The line containing "cbn -[combine_reqs]. rewrite combine_one_None." marks the end, so write out exactly every line from the top of the entries below through that one.

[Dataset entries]
....
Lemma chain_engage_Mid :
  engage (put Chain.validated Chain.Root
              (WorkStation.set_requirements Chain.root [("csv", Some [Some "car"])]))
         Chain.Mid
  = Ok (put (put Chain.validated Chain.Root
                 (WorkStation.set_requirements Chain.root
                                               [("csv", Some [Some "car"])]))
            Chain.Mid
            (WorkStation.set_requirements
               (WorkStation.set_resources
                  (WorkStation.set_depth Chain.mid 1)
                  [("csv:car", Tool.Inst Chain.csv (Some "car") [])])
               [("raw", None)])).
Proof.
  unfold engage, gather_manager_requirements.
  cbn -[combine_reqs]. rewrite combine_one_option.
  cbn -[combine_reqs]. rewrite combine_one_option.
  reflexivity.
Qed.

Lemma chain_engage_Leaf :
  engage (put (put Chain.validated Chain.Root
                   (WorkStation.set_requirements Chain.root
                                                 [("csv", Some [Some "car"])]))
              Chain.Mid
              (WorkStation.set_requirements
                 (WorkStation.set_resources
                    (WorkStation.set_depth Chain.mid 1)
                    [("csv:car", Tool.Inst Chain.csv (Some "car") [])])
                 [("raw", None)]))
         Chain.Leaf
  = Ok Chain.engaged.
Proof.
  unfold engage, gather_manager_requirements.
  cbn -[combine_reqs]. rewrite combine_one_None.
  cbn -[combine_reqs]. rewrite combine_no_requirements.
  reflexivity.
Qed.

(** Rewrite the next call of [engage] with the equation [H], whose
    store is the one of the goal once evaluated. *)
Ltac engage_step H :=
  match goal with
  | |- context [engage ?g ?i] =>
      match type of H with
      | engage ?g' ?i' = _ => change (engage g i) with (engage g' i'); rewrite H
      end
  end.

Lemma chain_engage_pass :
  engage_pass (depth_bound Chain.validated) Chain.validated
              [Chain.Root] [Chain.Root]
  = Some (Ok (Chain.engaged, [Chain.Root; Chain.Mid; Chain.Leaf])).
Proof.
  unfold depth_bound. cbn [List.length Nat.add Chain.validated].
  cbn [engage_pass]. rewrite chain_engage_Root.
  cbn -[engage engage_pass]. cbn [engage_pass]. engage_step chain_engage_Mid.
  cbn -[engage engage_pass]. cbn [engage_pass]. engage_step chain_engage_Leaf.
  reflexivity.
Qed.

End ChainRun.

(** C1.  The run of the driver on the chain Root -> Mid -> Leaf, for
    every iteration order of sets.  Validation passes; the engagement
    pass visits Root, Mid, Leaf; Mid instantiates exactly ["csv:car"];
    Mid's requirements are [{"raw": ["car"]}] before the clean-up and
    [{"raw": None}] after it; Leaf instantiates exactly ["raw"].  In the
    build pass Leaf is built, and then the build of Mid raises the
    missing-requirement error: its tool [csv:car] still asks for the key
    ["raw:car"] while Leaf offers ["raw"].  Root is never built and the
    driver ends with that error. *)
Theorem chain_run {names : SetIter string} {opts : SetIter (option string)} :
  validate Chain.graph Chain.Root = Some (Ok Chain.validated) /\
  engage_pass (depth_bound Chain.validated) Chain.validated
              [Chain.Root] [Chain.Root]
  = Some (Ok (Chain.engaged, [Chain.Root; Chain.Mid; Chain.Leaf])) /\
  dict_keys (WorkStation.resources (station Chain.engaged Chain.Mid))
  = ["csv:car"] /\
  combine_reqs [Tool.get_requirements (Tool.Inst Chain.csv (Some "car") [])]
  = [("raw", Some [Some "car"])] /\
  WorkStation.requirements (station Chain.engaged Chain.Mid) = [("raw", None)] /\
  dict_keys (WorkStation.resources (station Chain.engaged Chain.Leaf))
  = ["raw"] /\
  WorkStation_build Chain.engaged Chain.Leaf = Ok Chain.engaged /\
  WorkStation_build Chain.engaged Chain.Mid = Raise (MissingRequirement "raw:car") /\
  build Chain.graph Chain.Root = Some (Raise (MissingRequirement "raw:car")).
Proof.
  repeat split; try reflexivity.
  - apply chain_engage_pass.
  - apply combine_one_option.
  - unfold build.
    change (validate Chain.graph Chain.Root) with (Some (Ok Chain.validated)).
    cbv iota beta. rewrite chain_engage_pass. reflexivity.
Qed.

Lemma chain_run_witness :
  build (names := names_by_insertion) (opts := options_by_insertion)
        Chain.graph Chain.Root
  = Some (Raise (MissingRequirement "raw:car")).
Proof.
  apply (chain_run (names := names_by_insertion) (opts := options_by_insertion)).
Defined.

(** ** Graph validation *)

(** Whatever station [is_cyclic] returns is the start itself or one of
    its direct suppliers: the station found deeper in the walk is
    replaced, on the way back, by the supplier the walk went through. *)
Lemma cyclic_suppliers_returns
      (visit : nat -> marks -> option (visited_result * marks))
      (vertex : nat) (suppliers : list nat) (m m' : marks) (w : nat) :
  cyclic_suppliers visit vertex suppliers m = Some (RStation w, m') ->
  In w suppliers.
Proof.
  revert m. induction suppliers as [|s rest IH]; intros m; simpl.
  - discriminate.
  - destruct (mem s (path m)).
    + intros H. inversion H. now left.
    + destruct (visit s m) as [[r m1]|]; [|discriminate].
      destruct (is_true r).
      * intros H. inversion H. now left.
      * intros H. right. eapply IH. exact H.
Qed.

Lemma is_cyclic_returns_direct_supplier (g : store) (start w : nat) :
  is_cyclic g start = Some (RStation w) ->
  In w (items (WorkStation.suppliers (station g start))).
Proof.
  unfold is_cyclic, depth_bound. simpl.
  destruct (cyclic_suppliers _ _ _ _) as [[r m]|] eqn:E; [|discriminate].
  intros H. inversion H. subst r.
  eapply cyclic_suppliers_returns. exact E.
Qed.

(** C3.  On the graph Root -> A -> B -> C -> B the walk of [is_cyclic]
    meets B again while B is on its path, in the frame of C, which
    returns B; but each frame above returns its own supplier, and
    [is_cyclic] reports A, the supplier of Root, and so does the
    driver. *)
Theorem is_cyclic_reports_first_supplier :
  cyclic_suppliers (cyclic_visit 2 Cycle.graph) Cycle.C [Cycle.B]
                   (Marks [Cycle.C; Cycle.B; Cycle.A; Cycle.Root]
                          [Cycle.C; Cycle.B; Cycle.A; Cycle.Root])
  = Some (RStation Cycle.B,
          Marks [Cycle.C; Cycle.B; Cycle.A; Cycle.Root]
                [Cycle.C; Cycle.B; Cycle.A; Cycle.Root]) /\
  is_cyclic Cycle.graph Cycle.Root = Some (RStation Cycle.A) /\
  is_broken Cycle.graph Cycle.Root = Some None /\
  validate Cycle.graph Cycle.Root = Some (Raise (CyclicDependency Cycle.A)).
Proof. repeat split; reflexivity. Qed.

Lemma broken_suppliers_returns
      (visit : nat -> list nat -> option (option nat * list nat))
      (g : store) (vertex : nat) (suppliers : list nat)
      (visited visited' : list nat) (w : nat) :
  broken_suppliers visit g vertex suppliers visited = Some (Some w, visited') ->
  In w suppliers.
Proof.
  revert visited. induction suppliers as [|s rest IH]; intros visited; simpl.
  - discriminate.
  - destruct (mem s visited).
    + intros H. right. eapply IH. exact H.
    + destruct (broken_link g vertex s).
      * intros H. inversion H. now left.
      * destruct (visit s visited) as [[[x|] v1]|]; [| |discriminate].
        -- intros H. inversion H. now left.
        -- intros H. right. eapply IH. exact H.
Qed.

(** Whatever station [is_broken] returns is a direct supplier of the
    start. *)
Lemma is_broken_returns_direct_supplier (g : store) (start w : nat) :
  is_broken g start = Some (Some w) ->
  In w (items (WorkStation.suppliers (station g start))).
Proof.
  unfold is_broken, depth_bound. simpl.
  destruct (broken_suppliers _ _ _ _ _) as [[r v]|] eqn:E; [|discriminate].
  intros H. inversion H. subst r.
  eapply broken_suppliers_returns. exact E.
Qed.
....
Solution below:
Lemma chain_engage_Mid :
  engage (put Chain.validated Chain.Root
              (WorkStation.set_requirements Chain.root [("csv", Some [Some "car"])]))
         Chain.Mid
  = Ok (put (put Chain.validated Chain.Root
                 (WorkStation.set_requirements Chain.root
                                               [("csv", Some [Some "car"])]))
            Chain.Mid
            (WorkStation.set_requirements
               (WorkStation.set_resources
                  (WorkStation.set_depth Chain.mid 1)
                  [("csv:car", Tool.Inst Chain.csv (Some "car") [])])
               [("raw", None)])).
Proof.
  unfold engage, gather_manager_requirements.
  cbn -[combine_reqs]. rewrite combine_one_option.
  cbn -[combine_reqs]. rewrite combine_one_option.
  reflexivity.
Qed.

Lemma chain_engage_Leaf :
  engage (put (put Chain.validated Chain.Root
                   (WorkStation.set_requirements Chain.root
                                                 [("csv", Some [Some "car"])]))
              Chain.Mid
              (WorkStation.set_requirements
                 (WorkStation.set_resources
                    (WorkStation.set_depth Chain.mid 1)
                    [("csv:car", Tool.Inst Chain.csv (Some "car") [])])
                 [("raw", None)]))
         Chain.Leaf
  = Ok Chain.engaged.
Proof.
  unfold engage, gather_manager_requirements.
  cbn -[combine_reqs]. rewrite combine_one_None.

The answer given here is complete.